Reviewed by Paul Treasure

 

Great art doesn’t give us answers. Great art makes us ask questions. Great art makes us examine our viewpoints. Whether or not we actually shift our viewpoints is irrelevant, it is the examination of them that is important. If this is the yardstick we are using, then Ultimate Safari is definitely a great piece of art.


On paper, the show has quite a simple concept. The audience sits on stools in the middle of the theatre space, wearing virtual reality headsets, while a small group of actors narrate what we are viewing. In between each video, the actors talk to the audience and act out brief scenes. Seems very simple, yes? But Ultimate Safari is far more than just this concept.


Ostensibly, the experience promises a guided tour of the Serengeti Plain and the Ngorongoro Conservation Area. The VR segments in the early part of the performance are stunning, showing the vast sweeping plains and beautiful landscape. While we are immersed in this world the production very cleverly employs our other senses as well. One segment, situated at the lookout, has a coffee van parked in the car park. During this section, the cast brings freshly brewed coffee into the space, so as well as seeing we can also actually smell the coffee. Another segment is filmed during a soft misty rain, and the audience is lightly sprayed with water so we actually feel the mist. These very clever little tricks are very effective in bringing us into the world we are being shown, which also helps some of the later segments hit even harder as we are aware that this is not fiction.

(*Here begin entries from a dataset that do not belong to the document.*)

(** Files that all read as the empty data set leave [ds] empty. *)
Lemma pick_empty (hs : list (option Dataset)) (ds : option Dataset) :
  hs <> [] -> (forall h, In h hs -> h = Some []) -> pick hs ds = Some [].
Proof.
  revert ds; induction hs as [|h hs IH]; intros ds Hne Hall; [now destruct Hne|].
  rewrite (Hall h (or_introl eq_refl)). cbn [pick ds_truthy truthy].
  destruct hs as [|h' hs']; [reflexivity|].
  apply IH; [discriminate|]. intros x Hx. apply Hall. now right.
Qed.

(** ** [main] *)

(** X1. [main] writes nothing: whatever the option and the world, the
    file tree after the run is the file tree before it. *)
Theorem main_leaves_files_alone (indir : option pystr) (w : world) :
  tree (snd (main indir w)) = tree w.
Proof.
  rewrite main_spec.
  destruct (fst (bids_load_prot_dict (prot_dict_json_of indir) w)) as [v|e];
    [|reflexivity].
  destruct (truthy v); reflexivity.
Qed.

(** X2. [main] never returns: every run ends in an exception. The exit
    status is 0 exactly when the dictionary loads to a false value, and 1
    in every other run. *)
Theorem main_exit_status (indir : option pystr) (w : world) :
  (exists e, fst (main indir w) = Raise e)
  /\ (exit_status (fst (main indir w)) = 0%Z
      <-> exists v, fst (bids_load_prot_dict (prot_dict_json_of indir) w) = Return v
                    /\ truthy v = false)
  /\ (exit_status (fst (main indir w)) = 0%Z
      \/ exit_status (fst (main indir w)) = 1%Z).
Proof.
  rewrite main_spec.
  pose proof (bids_load_prot_dict_spec (prot_dict_json_of indir) w) as Hspec.
  destruct (bids_load_prot_dict (prot_dict_json_of indir) w) as [[v|e] w'] eqn:El;
    cbn [fst].
  - destruct (truthy v) eqn:Ht; cbn [fst exit_status].
    + split; [eauto|]. split; [|now right].
      split; [discriminate|]. intros (v' & Hv' & Hf). injection Hv' as <-.
      congruence.
    + split; [eauto|]. split; [|now left].
      split; [eauto|reflexivity].
  - assert (e = JSONDecodeError \/ e = UnicodeDecodeError) as He.
    { destruct (os.stat (tree w) (prot_dict_json_of indir)) as [x|[[t|] d|es]];
        try discriminate.
      - destruct (json.loads t); [discriminate|].
        injection Hspec as -> _. now left.
      - injection Hspec as -> _. now right. }
    split; [eauto|]. split.
    + split.
      * destruct He as [-> | ->]; discriminate.
      * intros (v & Hv & _). discriminate.
    + right. destruct He as [-> | ->]; reflexivity.
Qed.

(** X3. A dictionary file that parses to a false value (an empty object,
    [null], [0], an empty list or string) does not count as a dictionary:
    [main] announces the first pass, prints the trace of the scan and
    exits with status 0. *)
Theorem main_false_dictionary_first_pass (indir : option pystr) (w : world)
    (t : pystr) (d : option Dataset) (v : value) :
  os.stat (tree w) (prot_dict_json_of indir) = inr (File (Some t) d) ->
  json.loads t = Some v ->
  truthy v = false ->
  main indir w
  = (Raise (SystemExit 0),
     World (tree w)
       (stdout w ++ pass1_banner
        ++ progress_trace (os.walk (tree w) (dcm_root_dir_of indir)))).
Proof.
  intros Hst Hv Hf.
  rewrite main_spec, bids_load_prot_dict_spec, Hst, Hv. cbn [fst].
  now rewrite Hf.
Qed.

(** A dictionary file that holds the empty object. *)
Lemma main_false_dictionary_first_pass_witness :
  let t := Dir [ (u "dicom",
                  Dir [ (u "A", Dir []);
                        (u "Protocol_Translator.json", File (Some (u "{}")) None) ]) ] in
  main None (World t [])
  = (Raise (SystemExit 0),
     World t [ []; rule; banner_pass1; rule;
               u " dicom"; u "--- Protocol_Translator.json"; u "--- A" ]).
Proof.
  intros t.
  rewrite (main_false_dictionary_first_pass None (World t []) (u "{}") None (PDict []));
    reflexivity.
Defined.

(** X4. A run of [main] that ends with status 1 has printed nothing
    and, like every run, written nothing. *)
Theorem main_failure_is_silent (indir : option pystr) (w : world) :
  exit_status (fst (main indir w)) = 1%Z ->
  snd (main indir w) = w.
Proof.
  rewrite main_spec.
  destruct (fst (bids_load_prot_dict (prot_dict_json_of indir) w)) as [v|e];
    [|reflexivity].
  destruct (truthy v); [reflexivity|discriminate].
Qed.

Lemma main_failure_is_silent_witness :
  snd (main None (World Demo.broken [])) = World Demo.broken [].
Proof.
  apply (main_failure_is_silent None (World Demo.broken [])). reflexivity.
Defined.

(** X5. [main] does not check its input directory: where it is no
    directory and there is no dictionary file, the run prints the banner
    of the first pass and nothing else, and exits with status 0. *)
Theorem main_missing_input_directory (indir : option pystr) (w : world) :
  os.isdir (tree w) (dcm_root_dir_of indir) = false ->
  os.isfile (tree w) (prot_dict_json_of indir) = false ->
  main indir w
  = (Raise (SystemExit 0), World (tree w) (stdout w ++ pass1_banner)).
Proof.
  intros Hd Hf. rewrite main_spec, bids_load_prot_dict_spec. cbn [fst].
  unfold os.isfile in Hf. unfold os.isdir in Hd. unfold os.walk.
  destruct (os.stat (tree w) (prot_dict_json_of indir)) as [x|[t d|es]];
    try discriminate;
    cbn [truthy];
    destruct (os.stat (tree w) (dcm_root_dir_of indir)) as [y|[t' d'|es']];
    try discriminate; cbn; now rewrite ?app_nil_r.
Qed.

Lemma main_missing_input_directory_witness :
  main (Some (u "nowhere")) (World Demo.study [])
  = (Raise (SystemExit 0), World Demo.study [ []; rule; banner_pass1; rule ]).
Proof.
  apply (main_missing_input_directory (Some (u "nowhere")) (World Demo.study []));
    reflexivity.
Defined.

(** ** [scan_dicom_series] *)

(** X6. On a path that is not a directory, missing or a regular file,
    [scan_dicom_series] prints nothing and returns the empty list. *)
Theorem scan_dicom_series_not_a_directory (dcm_dir : pystr) (w : world) :
  os.isdir (tree w) dcm_dir = false ->
  scan_dicom_series dcm_dir w = (Return [], w).
Proof.
  intros Hd. rewrite scan_dicom_series_run.
  unfold os.walk. unfold os.isdir in Hd.
  destruct (os.stat (tree w) dcm_dir) as [e|[t d|es]]; try discriminate;
    cbn; now rewrite app_nil_r, world_eta.
Qed.

(** The path of an image, and a path that leads nowhere. *)
Lemma scan_dicom_series_not_a_directory_witness :
  scan_dicom_series (u "dicom/A/ses1/0001.dcm") (World Demo.study [])
  = (Return [], World Demo.study [])
  /\ scan_dicom_series (u "nowhere") (World Demo.study [])
     = (Return [], World Demo.study []).
Proof.
  split; apply scan_dicom_series_not_a_directory; reflexivity.
Defined.

(** ** [bids_dcm_info] *)

(** X7. [bids_dcm_info] ends in one of two ways and changes no file.
    Either it returns, having printed nothing, a dictionary with exactly
    the keys [Sex] and [Age], in that order, taken from a non-empty data
    set that one of the files of the walk reads as; or it prints its
    three lines and exits with status 1. No error of reading a file
    reaches the caller. *)
Theorem bids_dcm_info_outcomes (dcm_dir : pystr) (w : world) :
  (exists d,
      d <> []
      /\ In (Some d) (headers_read (tree w) dcm_dir)
      /\ bids_dcm_info dcm_dir w
         = (Return
              (PDict [ (u "Sex", match dict.get d (u "PatientSex") with
                                 | Some v => v
                                 | None => PStr (u "Unknown")
                                 end);
                       (u "Age", match dict.get d (u "PatientAge") with
                                 | Some v => v
                                 | None => PInt 0
                                 end) ]), w))
  \/ bids_dcm_info dcm_dir w
     = (Raise (SystemExit 1),
        World (tree w) (stdout w ++ no_header_lines dcm_dir)).
Proof.
  rewrite bids_dcm_info_run, last_valid_pick_all, headers_read_concat.
  set (hss := map (headers_of (tree w)) (os.walk (tree w) dcm_dir)).
  destruct (pick_all_from hss None) as [E|E].
  - right. now rewrite E.
  - destruct (pick_all hss None) as [[|e d]|]; [now right| |now right].
    left. exists (e :: d). repeat split; [discriminate|exact E].
Qed.

(** X8. In a directory without subfolders the header used is that of the
    first file that reads as a non-empty data set; what the files after
    it hold makes no difference. *)
Theorem bids_dcm_info_first_valid_file (dcm_dir : pystr) (w : world)
    (pre post : list pystr) (file : pystr) (e : pystr * value) (d : Dataset) :
  os.walk (tree w) dcm_dir = [(dcm_dir, [], pre ++ file :: post)] ->
  (forall g, In g pre ->
     ds_truthy (header_at (tree w) (path.join dcm_dir g)) = false) ->
  header_at (tree w) (path.join dcm_dir file) = Some (e :: d) ->
  bids_dcm_info dcm_dir w = (Return (info_of (e :: d)), w).
Proof.
  intros Hwalk Hpre Hfile.
  rewrite bids_dcm_info_run, last_valid_pick_all, Hwalk.
  cbn [map headers_of pick_all fold_left].
  rewrite map_app. cbn [map]. rewrite Hfile.
  rewrite pick_first_valid; [reflexivity| |reflexivity].
  intros h Hh. apply in_map_iff in Hh as (g & <- & Hg). now apply Hpre.
Qed.

(** Notes, then an anonymised image, then an image of another subject. *)
Lemma bids_dcm_info_first_valid_file_witness :
  let t := Dir [ (u "ses1",
                  Dir [ (u "notes.txt", Demo.notes);
                        (u "0001.dcm", Demo.image Demo.anon);
                        (u "0002.dcm", Demo.image Demo.rest) ]) ] in
  bids_dcm_info (u "ses1") (World t [])
  = (Return (PDict [ (u "Sex", PStr (u "Unknown")); (u "Age", PInt 0) ]), World t []).
Proof.
  intros t.
  apply (bids_dcm_info_first_valid_file (u "ses1") (World t [])
           [u "notes.txt"] [u "0002.dcm"] (u "0001.dcm")
           (u "SeriesDescription", PStr (u "T1w")) []).
  - reflexivity.
  - intros g [<-|[]]. reflexivity.
  - reflexivity.
Defined.

(** X9. The last directory of the walk decides whenever its first file is
    a valid header: that header is the one used, whatever was read in the
    directories before it. *)
Theorem bids_dcm_info_last_directory_wins (dcm_dir : pystr) (w : world)
    (before : list (pystr * list pystr * list pystr))
    (subdir : pystr) (dirs files : list pystr) (file : pystr)
    (e : pystr * value) (d : Dataset) :
  os.walk (tree w) dcm_dir = before ++ [(subdir, dirs, file :: files)] ->
  header_at (tree w) (path.join subdir file) = Some (e :: d) ->
  bids_dcm_info dcm_dir w = (Return (info_of (e :: d)), w).
Proof.
  intros Hwalk Hfile.
  rewrite bids_dcm_info_run, last_valid_pick_all, Hwalk.
  rewrite map_app. unfold pick_all. rewrite fold_left_app.
  cbn [map headers_of fold_left pick]. now rewrite Hfile.
Qed.

(** The nested session: the image in [series2] is the one used. *)
Lemma bids_dcm_info_last_directory_wins_witness :
  bids_dcm_info (u "ses1") (World Demo.nested_session [])
  = (Return (info_of Demo.rest), World Demo.nested_session []).
Proof.
  apply (bids_dcm_info_last_directory_wins (u "ses1") (World Demo.nested_session [])
           [(u "ses1", [u "series2"], [u "0001.dcm"])]
           (u "ses1/series2") [] [] (u "0001.dcm")
           (u "PatientSex", PStr (u "F"))
           [ (u "PatientAge", PStr (u "034Y"));
             (u "SeriesDescription", PStr (u "rest")) ]);
    reflexivity.
Defined.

Early on in the experience, the performers start giving us a history of the area from the founding of the Serengeti National Park in 1940. The ongoing historical fragments give us a glimpse of life in post-colonial Tanzania, and by extension the challenges for other countries dealing with their post-colonial legacy. About halfway through the experience things become more real and more troubling as we are forced to examine our preconceived notions about the brutal realities of conservation. While protecting the iconic wildlife of Northern Tanzania is vitally important to the world, we rarely stop to consider the practicalities of how to achieve it. While a wealthy first world, such as our own, can more easily finance conservation efforts, it is far more difficult for impoverished and exploited former colonies to strike this balance. One of the more confronting points of Ultimate Safari comes as we stop for lunch. We are given a choice whether you put your glasses back on to experience a proper colonial lunch or leave them off for a more contemporary menu. Putting your goggles on you become a 19th-century hunter/explorer being walked in by your native servants on a sedan chair, to a beautiful waterfall-fed pool area. Leaving the goggles off the actors approach you with a laminated menu, of how much money it will cost to be able to trophy hunt some of the local wildlife. As abhorrent as the entire concept of trophy hunting is to this reviewer, the realisation that one elephant could easily pay the yearly wages of a dozen rangers for an entire year is extremely confronting.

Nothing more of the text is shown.